Voici un graphique d'un
calculateur en ligne comparant les coefficients d'absorption de deux absorbeurs de même profondeur de 60cm :
En bleu : SAR = 15000 N.s/m^4 comme mes absorbeurs large bande
En vert : SAR = 4000 N.s/m^4 comme mes absorbeurs grave.
On voit parfois le raccourci disant que la SAR équivaut à la densité du matériau mais ce n'est pas juste. Par exemple, à densité égale la laine de
roche présente la plupart du temps une SAR inférieure à celle de la laine de
verre. Considérant un matériaux identique la SAR augmentera effectivement avec la densité.
D'un point de pratique j'ai choisi de fabriquer des blocs absorbeurs dont l'épaisseur est comprise entre 40 et 60cm selon l'endroit dans la pièce. Mon choix de matériau s'est porté sur de la laine de verre de faible densité Isover IBR (SAR = 4000 N.s/m^4). Outre une efficacité supérieure à une épaisseur élevée, ces laines de faible densité sont significativement moins chères que les panneaux de laine plus denses à volume égal. Cependant, ces laines ont l'inconvénient d'être extrêmement molles. Ce qui m'amène à la partie suivante de la conception de mes blocs absorbeurs : la structure.

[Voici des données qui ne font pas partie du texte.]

(* ===== verification/Crc.v ===== *)
(** * CRC-16 (src/src/base/backend/crc.cpp)

    Two independent implementations of the X.25 CRC guard the receiver: the
    table-driven [calc_crc]/[check_crc_bytes] on packed bytes (data groups,
    DAB+ access units, MOT) and the 16-cell shift register [check_CRC_bits]
    on bit arrays (FIBs, MSC data groups).  Both are shown to be the
    bit-serial division by x^16+x^12+x^5+1, hence equal to each other on the
    unpacked message, and to detect every error burst of up to 16 bits. *)
From S2P Require Import Prelude BitExtractors.
Open Scope Z_scope.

J'ai décidé de fabriquer un squelette en tasseaux de MDF pour contenir la laine de verre (1.6cm*244cm au Leroy Merlin).
Ça ressemble à ça :
La non-absorption des médiums-aigus est facile à obtenir : il suffit d'envelopper l'absorbeur de bâche plastique fine, réfléchissant les hautes fréquences mais perméable aux bas médiums et graves. Dans le cas de mes absorbeurs j'ai entièrement enveloppé la laine minérale dans de la bâche de protection pour peinture (qui a aussi le rôle d'emprisonner les particules et émanations gazeuses désagréables de la laine). J'ai également rajouté de la toile cirée blanche tendue par dessus la structure de MDF pour améliorer l'apparence, conserver la luminosité de la pièce et encore réfléchir davantage les médiums. D'après mes mesures, mes absorbeurs semblent devenir réfléchissants à partir de 500/600hz.
Positionnement des traitements
Outre leur caractéristiques, le placement des absorbeurs est important.
> Les absorbeurs large bande doivent être situés de sorte d'empêcher les première réflexions d'arriver à la position d'écoute, lesquelles sont dommageables à la précision de la scène sonore en plus d'induire un effet de filtrage en peigne par déphasage des ondes réfléchies par rapport au son direct.
> Les basses fréquences ont tendance à se regrouper aux jonctions et coins des surfaces de la pièce. Ces zones sont donc à traiter en priorité avec les absorbeurs grave. Il est également intéressant de traiter l'espace derrière les enceintes ou entre les deux enceintes pour éviter les phénomènes de SBIR (filtrage en peigne). Les basses fréquences se comportant de toute façon de manière omnidirectionnelle, il est quasiment toujours bénéfique de rajouter de l'absorption basse fréquence partout où il y a de place pour en mettre. La pièce sonnera toujours plus précise dans les graves.
Voilà des plans 3D présentant à peu près à quoi c'est sensé ressembler chez moi.
Les gros blocs en rouge sont les absorbeurs basses fréquences et les bleus sont les absorbeurs large bande.
Bref, j'espère que ce long post servira à certains, ou qu'il n'a pas été trop soporifique pour les autres. De mon humble expérience personnelle, un bon positionnement des enceintes, de la position d'écoute et une pièce bien traitée changent
complètement la qualité de la restitution sonore et donc la confiance accordée aux décisions de mixage.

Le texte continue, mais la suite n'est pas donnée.